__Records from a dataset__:
_ _ _ _
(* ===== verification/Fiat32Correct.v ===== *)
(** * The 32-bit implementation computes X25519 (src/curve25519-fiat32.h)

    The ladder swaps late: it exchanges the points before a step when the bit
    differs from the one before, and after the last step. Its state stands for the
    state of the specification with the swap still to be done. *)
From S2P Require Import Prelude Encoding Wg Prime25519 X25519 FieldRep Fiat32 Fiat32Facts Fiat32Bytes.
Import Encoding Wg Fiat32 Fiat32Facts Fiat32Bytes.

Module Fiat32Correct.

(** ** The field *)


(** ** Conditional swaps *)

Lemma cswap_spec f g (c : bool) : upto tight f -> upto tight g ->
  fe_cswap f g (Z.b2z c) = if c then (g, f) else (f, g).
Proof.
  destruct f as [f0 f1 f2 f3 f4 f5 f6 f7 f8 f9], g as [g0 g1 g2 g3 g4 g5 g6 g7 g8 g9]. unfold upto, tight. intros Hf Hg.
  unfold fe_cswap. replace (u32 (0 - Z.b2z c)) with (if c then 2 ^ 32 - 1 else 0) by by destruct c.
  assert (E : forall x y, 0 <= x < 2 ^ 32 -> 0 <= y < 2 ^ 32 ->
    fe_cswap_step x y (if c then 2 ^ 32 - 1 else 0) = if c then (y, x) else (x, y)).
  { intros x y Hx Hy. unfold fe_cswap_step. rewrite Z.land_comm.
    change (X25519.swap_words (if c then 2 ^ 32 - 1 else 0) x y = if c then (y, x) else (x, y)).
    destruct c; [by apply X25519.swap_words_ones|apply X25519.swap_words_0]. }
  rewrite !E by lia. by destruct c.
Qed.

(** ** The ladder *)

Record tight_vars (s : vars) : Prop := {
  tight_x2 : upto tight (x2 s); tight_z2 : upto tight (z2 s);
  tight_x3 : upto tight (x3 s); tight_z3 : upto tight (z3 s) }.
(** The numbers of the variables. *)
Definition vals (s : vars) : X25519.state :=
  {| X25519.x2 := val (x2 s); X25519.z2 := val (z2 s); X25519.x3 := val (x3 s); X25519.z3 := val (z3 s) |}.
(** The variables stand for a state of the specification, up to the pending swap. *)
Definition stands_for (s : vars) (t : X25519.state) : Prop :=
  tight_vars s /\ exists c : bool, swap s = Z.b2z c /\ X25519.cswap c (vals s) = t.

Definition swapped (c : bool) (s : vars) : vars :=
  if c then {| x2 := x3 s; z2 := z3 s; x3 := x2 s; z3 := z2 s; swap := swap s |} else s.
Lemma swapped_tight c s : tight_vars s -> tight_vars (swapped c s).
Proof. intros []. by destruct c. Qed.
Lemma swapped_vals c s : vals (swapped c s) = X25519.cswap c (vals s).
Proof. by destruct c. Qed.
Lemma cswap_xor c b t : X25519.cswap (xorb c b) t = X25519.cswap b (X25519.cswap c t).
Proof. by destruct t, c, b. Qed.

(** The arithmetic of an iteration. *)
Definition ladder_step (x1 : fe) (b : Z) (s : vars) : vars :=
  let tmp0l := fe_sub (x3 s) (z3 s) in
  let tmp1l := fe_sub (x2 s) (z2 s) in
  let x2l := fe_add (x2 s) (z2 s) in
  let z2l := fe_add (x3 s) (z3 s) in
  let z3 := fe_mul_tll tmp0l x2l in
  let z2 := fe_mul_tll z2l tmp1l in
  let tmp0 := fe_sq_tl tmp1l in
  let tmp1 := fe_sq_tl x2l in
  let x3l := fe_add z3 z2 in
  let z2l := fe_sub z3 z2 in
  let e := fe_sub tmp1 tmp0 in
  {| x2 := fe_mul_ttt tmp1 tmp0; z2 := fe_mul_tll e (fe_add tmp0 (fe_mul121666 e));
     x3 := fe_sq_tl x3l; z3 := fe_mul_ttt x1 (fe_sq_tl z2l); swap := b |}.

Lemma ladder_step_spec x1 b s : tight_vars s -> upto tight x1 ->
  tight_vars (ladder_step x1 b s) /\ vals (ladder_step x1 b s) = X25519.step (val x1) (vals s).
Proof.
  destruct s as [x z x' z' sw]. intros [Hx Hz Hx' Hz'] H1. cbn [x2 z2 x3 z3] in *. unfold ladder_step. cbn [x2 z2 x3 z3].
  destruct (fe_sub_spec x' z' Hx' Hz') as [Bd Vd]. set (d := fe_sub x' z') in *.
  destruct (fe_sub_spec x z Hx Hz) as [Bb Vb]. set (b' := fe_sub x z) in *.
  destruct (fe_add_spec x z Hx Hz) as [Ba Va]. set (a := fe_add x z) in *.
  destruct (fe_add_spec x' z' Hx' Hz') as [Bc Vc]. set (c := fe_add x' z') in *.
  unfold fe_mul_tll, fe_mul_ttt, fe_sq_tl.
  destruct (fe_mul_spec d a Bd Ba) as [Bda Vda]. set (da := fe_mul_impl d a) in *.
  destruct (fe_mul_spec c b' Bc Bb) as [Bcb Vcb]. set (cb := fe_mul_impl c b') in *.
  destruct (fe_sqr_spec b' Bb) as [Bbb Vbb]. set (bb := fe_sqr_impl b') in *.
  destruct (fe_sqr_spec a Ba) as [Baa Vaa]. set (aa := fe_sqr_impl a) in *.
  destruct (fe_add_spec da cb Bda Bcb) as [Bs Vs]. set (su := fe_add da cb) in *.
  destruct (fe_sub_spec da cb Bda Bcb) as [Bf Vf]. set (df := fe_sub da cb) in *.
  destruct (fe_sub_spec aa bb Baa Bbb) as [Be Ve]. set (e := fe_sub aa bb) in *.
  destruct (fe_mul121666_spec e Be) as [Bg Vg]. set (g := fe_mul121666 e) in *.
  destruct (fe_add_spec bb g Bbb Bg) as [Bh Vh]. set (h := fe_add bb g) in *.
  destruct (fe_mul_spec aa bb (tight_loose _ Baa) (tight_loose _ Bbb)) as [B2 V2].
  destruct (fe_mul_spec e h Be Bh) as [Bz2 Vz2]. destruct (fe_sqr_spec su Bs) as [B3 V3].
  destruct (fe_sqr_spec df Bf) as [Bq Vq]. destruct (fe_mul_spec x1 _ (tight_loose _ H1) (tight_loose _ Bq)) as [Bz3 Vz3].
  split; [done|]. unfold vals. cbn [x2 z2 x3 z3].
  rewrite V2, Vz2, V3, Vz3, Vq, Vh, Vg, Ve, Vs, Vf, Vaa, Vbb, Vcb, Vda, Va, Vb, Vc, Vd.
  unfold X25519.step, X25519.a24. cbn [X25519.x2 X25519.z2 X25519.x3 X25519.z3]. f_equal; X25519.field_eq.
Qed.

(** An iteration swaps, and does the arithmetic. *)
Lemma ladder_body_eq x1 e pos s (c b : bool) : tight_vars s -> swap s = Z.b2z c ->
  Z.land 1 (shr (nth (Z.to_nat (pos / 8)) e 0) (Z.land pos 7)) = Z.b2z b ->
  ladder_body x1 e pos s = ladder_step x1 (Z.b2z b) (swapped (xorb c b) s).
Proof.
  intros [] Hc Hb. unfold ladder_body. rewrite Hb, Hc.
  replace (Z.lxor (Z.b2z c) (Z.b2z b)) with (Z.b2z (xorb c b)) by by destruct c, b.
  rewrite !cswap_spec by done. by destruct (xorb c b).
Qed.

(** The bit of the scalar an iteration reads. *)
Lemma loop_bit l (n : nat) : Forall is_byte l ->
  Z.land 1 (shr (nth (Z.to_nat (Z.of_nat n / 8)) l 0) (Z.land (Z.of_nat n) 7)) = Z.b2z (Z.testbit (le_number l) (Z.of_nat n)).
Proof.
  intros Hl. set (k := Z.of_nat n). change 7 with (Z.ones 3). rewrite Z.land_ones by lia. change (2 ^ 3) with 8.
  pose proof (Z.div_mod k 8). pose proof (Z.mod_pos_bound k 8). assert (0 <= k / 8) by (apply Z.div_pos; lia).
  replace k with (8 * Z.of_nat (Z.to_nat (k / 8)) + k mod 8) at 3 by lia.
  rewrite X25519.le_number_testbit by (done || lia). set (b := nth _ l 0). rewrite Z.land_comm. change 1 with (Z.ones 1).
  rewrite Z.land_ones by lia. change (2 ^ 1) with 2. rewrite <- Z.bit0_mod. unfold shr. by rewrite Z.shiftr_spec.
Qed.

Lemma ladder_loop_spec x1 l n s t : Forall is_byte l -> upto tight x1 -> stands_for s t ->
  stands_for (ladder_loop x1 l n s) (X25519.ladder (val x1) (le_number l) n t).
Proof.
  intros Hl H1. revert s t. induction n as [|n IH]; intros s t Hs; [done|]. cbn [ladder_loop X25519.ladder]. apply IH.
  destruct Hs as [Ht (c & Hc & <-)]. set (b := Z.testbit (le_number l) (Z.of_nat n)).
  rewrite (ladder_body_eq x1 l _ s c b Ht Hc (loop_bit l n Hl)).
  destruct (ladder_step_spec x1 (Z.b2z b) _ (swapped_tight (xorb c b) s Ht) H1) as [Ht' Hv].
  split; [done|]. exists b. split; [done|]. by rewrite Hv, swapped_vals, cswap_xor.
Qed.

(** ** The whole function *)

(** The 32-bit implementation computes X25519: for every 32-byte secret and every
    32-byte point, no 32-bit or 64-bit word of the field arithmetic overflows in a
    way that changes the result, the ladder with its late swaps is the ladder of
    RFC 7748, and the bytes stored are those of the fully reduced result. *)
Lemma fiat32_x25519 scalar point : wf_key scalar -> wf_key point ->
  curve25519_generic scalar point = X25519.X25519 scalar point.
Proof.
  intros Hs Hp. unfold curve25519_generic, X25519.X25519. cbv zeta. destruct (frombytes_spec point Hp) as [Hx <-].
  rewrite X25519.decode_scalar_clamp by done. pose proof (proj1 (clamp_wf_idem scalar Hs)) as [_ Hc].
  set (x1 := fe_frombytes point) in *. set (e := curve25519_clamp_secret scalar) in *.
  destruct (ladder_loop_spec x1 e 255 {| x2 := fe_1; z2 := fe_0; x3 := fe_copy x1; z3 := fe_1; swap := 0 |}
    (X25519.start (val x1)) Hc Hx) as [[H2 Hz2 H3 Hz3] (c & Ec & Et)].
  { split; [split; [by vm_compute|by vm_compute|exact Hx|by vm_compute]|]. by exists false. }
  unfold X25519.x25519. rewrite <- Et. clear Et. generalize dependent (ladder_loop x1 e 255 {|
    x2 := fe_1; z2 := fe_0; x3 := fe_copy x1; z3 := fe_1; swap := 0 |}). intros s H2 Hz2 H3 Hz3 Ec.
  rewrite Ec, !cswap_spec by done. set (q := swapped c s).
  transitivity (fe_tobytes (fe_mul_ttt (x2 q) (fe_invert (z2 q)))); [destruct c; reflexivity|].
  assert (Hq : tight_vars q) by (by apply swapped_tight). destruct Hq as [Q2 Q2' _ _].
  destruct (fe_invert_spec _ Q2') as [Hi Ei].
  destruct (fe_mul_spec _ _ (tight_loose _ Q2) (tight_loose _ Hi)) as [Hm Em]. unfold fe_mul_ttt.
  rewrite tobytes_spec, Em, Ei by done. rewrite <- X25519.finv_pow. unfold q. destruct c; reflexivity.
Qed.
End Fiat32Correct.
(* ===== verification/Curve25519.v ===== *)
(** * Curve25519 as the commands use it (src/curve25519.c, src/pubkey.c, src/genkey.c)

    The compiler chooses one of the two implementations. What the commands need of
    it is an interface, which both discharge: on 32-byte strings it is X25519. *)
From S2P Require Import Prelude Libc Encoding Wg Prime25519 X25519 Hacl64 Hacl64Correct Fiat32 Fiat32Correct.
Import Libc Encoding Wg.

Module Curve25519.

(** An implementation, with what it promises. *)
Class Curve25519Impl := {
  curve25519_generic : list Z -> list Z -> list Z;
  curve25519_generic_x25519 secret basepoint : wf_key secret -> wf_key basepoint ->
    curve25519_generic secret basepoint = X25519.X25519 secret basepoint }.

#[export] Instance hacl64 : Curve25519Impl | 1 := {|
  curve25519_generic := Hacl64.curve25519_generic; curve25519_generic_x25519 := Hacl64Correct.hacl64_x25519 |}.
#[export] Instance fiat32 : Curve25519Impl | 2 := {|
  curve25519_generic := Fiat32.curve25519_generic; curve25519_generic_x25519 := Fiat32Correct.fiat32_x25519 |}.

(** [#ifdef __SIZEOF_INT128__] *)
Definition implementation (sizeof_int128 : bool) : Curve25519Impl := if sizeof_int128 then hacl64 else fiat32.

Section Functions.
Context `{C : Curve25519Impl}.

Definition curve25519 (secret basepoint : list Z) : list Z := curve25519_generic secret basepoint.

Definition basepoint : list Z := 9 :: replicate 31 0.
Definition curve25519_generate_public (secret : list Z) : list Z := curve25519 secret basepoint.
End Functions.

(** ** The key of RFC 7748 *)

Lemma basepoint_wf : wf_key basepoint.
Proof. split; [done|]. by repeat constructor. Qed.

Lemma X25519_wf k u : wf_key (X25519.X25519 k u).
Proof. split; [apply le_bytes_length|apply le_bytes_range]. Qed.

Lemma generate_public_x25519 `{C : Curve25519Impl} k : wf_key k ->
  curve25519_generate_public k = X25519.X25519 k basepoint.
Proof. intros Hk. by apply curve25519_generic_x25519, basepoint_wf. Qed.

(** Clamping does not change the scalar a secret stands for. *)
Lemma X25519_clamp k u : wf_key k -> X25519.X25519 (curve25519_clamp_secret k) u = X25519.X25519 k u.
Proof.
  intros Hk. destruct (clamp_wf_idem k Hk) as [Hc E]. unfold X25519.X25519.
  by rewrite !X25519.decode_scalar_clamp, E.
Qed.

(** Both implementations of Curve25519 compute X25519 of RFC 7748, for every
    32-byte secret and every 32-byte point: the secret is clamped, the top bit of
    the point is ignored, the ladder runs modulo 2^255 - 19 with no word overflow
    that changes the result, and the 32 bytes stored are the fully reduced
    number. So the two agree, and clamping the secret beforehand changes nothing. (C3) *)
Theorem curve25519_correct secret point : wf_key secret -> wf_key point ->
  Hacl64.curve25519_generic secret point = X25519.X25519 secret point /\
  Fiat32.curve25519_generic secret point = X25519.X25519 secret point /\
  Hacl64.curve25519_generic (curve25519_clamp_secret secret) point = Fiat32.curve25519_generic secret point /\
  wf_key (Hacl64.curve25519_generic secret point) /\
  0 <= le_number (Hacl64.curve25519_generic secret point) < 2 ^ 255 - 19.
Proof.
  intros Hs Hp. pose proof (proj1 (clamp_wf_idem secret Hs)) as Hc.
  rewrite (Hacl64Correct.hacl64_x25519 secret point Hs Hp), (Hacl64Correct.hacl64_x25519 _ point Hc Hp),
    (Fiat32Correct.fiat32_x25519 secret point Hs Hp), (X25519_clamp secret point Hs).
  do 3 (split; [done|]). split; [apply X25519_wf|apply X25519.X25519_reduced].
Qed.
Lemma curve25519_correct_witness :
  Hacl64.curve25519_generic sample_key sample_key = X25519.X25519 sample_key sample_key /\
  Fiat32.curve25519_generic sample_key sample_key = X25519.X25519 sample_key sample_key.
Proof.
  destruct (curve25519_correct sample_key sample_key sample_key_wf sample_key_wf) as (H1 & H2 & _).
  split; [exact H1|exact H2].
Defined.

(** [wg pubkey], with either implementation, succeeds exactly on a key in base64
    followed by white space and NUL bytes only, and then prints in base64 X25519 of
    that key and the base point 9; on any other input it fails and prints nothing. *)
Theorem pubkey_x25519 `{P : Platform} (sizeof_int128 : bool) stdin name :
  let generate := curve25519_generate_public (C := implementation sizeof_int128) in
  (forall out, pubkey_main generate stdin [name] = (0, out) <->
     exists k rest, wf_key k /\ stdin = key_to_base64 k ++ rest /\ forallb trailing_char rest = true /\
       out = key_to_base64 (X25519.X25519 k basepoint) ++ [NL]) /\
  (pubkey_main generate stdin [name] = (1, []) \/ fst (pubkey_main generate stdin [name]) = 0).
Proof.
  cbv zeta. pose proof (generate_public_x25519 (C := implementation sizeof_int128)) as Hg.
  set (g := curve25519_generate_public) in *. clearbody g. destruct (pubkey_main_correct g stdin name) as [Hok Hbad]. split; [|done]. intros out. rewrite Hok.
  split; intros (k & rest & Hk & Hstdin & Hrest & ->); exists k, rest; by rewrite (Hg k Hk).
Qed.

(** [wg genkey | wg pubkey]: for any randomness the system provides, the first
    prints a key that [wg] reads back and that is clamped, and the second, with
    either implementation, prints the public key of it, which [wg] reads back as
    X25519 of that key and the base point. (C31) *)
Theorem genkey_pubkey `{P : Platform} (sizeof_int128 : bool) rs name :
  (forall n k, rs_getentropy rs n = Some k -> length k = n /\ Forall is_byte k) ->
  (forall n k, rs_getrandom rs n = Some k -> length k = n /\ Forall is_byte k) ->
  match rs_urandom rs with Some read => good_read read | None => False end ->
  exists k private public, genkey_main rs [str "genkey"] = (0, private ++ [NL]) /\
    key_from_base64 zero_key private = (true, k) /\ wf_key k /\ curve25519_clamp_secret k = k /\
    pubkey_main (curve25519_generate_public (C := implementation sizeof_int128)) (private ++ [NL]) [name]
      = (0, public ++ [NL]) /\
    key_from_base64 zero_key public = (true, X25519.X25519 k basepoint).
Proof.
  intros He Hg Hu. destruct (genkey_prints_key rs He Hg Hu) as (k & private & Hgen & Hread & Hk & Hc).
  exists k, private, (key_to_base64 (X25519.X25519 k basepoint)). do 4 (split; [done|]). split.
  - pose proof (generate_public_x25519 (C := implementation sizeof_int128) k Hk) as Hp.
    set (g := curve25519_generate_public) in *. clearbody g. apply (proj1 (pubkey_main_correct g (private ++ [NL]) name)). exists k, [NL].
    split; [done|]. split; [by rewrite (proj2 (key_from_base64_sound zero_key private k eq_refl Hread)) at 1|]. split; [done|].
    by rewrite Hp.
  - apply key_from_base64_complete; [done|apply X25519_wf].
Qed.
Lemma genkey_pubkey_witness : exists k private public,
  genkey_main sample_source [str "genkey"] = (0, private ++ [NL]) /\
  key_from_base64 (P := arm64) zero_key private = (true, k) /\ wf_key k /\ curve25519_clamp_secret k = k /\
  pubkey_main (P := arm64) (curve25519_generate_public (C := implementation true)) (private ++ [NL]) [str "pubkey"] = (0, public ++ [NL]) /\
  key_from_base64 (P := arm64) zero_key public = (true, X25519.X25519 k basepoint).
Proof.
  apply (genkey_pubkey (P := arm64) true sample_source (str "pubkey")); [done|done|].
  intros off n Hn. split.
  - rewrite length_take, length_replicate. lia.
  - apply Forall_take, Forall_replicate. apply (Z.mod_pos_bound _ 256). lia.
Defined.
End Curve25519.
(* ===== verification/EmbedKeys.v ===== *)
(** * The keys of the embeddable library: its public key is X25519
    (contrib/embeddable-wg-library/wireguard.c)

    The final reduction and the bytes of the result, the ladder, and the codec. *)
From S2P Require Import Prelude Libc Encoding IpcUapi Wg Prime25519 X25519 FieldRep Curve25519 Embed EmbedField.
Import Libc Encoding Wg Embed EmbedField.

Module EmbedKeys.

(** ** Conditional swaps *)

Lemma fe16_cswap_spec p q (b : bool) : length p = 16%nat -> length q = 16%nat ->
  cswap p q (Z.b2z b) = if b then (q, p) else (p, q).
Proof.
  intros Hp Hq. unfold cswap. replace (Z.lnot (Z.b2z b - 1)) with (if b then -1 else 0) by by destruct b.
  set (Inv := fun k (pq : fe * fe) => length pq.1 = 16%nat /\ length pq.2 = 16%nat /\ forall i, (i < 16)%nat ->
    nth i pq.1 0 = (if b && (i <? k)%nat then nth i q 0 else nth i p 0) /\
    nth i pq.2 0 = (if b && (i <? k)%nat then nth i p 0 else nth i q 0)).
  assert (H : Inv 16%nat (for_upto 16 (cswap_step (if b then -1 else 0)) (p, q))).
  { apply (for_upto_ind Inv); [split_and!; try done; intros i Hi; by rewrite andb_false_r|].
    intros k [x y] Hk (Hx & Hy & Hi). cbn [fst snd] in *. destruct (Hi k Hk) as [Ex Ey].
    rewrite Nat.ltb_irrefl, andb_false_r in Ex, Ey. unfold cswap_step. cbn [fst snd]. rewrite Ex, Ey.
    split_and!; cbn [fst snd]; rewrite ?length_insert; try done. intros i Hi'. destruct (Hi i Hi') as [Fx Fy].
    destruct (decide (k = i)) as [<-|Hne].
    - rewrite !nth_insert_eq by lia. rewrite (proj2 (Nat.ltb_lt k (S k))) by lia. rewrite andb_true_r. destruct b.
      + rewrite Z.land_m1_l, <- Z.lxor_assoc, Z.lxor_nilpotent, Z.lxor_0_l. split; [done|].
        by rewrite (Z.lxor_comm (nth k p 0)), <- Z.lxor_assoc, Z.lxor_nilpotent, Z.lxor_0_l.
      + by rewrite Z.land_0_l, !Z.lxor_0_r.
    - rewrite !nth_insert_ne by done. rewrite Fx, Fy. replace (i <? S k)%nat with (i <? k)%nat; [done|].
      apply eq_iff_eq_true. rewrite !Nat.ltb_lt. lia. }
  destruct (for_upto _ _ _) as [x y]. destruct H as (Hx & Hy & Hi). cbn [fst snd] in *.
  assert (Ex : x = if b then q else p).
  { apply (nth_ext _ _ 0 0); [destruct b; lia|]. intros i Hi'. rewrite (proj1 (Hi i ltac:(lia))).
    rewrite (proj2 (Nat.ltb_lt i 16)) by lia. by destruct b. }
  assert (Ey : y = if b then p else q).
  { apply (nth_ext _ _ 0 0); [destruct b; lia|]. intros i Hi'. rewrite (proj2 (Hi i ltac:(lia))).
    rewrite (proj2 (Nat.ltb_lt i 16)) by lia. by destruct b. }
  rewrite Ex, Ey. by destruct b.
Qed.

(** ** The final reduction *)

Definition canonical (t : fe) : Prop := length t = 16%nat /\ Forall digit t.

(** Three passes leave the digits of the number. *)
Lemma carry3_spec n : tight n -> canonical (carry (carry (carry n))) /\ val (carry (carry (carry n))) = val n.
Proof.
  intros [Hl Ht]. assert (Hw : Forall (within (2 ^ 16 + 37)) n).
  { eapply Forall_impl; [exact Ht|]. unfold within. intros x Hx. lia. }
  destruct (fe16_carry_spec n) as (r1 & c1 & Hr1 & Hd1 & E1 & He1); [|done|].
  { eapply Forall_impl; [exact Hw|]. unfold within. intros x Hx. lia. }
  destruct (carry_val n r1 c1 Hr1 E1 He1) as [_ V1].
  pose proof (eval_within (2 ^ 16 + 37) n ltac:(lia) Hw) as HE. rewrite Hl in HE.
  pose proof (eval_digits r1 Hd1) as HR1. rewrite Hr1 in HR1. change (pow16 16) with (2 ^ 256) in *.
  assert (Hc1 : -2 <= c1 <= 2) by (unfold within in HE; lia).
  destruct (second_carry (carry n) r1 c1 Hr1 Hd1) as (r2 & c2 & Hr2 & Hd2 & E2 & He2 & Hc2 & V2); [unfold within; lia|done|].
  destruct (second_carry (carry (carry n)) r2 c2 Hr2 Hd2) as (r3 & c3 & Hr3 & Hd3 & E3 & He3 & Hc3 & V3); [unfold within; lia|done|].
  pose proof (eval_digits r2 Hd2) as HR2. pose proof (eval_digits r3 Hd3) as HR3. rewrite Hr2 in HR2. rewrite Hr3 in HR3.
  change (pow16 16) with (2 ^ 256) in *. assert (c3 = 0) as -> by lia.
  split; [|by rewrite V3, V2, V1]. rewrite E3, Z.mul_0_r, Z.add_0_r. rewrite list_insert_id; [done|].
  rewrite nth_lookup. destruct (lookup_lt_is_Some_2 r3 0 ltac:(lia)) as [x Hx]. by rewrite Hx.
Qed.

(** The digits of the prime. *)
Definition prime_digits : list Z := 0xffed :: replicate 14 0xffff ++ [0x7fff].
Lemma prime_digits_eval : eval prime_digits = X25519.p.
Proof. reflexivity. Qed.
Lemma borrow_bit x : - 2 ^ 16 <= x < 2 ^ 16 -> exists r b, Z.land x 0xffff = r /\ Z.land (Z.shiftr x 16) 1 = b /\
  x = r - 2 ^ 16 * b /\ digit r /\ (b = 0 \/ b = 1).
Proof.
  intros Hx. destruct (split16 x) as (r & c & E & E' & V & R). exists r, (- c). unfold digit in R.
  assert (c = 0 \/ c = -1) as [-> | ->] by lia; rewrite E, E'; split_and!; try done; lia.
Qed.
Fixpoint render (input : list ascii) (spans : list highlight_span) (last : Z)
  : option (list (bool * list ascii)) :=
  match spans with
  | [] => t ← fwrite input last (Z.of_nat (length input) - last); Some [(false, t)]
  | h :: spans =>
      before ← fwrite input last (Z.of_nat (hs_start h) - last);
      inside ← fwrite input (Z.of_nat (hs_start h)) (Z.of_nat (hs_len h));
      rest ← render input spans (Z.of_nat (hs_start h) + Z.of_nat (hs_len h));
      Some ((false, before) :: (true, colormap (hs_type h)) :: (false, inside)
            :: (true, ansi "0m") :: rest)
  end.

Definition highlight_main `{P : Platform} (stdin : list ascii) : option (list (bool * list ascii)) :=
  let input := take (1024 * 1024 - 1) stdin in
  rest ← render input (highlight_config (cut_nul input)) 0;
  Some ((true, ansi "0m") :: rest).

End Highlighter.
_ _ _ _
__WHAT NEEDS TO BE DONE__: Count the lines in the entries that hold the word "FieldRep", and give nothing but the total.

__SOLUTION TO THIS EXERCISE__: 2